Its analysis had claimed that half of hip and knee replacements were not worth doing, because patients either weren't suffering significantly impaired quality of life beforehand, or didn't benefit afterwards.

There was just one problem with this analysis… it was nonsense.

A new study of patient-reported outcome measures (PROMs) satisfyingly debunks the OHE myth, by finding that more than 90% of patients did in fact derive benefits from their operations.

The problem, however, is that PCTs have already been rushing to cut back on access to hit and knee ops, flourishing their OHE papers, and declaring that the procedures are now ‘low clinical priority'.

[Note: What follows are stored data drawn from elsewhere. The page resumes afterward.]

(** One fold moves a path to where the rest of the merge expects it. *)
Lemma settled_step (snap : gmap string Sig) sc mine t t' ts p : manifest sc = snap -> plain mine ->
  (is_Some (snap !! p) -> is_excluded p false = false) -> files t' !! p = merged sc mine t p ->
  settled snap t' ts p = settled snap t (mine :: ts) p.
Proof.
  intros Hs Hp Hx Hf. unfold settled, bsig in *. rewrite Hf. unfold merged. rewrite Hs. cbn [List.find].
  unfold changed at 2. destruct (decide (msig mine p = snap !! p)) as [E|E].
  - rewrite (bool_decide_true (msig mine p = _)) by done. cbn [negb]. unfold bsig. done.
  - rewrite (bool_decide_false (msig mine p = _)) by done. cbn [negb]. unfold bsig.
    destruct (decide (sig_of <$> files t !! p = snap !! p)) as [Eb|Eb]; [|by rewrite decide_False].
    rewrite (changed_files snap mine p Hp Hx E). rewrite decide_False; [done|]. intros E'. apply E. rewrite <- E'.
    destruct (msig mine p) as [s|] eqn:Em.
    + destruct (manifest_Some mine p s Hp Em) as (_ & c & -> & ->). done.
    + pose proof (changed_files snap mine p Hp Hx) as H. rewrite Em in H. rewrite <- H; [done|]. by intros Hn; apply E.
Qed.

Lemma settled_fixed snap t ts p : bsig t p <> snap !! p -> settled snap t ts p = files t !! p.
Proof. intros Hne. unfold settled. by rewrite decide_False. Qed.

Lemma live_discarded r runs : discarded r = true -> live (r :: runs) = live runs.
Proof. intros E. unfold live. cbn. by rewrite E. Qed.
Lemma live_kept r runs : discarded r = false -> live (r :: runs) = r :: live runs.
Proof. intros E. unfold live. cbn. by rewrite E. Qed.

Lemma live_trees_ext w w' runs : (forall r, In r (live runs) -> scopes w' !! dir (run_scope r) = scopes w !! dir (run_scope r)) ->
  live_trees w' runs = live_trees w runs.
Proof.
  unfold live_trees. induction (live runs) as [|r l IH]; intros Hs; [done|]. cbn [omap list_omap].
  rewrite (Hs r) by by left. rewrite IH by (intros; apply Hs; by right). done.
Qed.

And while GPs may now win this particular battle, all across the country, trusts are placing management of referrals right at the frontline of their drives for efficiency.

I've been told of one PCT, now apparently facing an apocalyptic £51m end-of-year deficit, that is planning to start reviewing every single GP referral – other than those under the two-week rule.

A panel will decide whether a referral should go ahead and, if so, how quickly… with explicit plans to delay activity to the next financial year where possible.

This sort of thing can only become more common as trusts across the country slip badly behind in their efficiency plans.

Unless, that is, the Department of Health decides that draconian referral management is out of kilter with the new GP-led NHS.

There are positive signs – the DH has already made clear it is inappropriate for trusts to clamp down on referrals purely on the basis of PROMs.

The key question is whether it is prepared to go the extra step and rule that referral-management schemes more widely are now inappropriate except when they have the explicit agreement of local GPs.

GPs are supposed to have been placed in charge, these days. They should not have their clinical decisions overruled by the latest managerial committee armed with a sheaf of unreliable stats.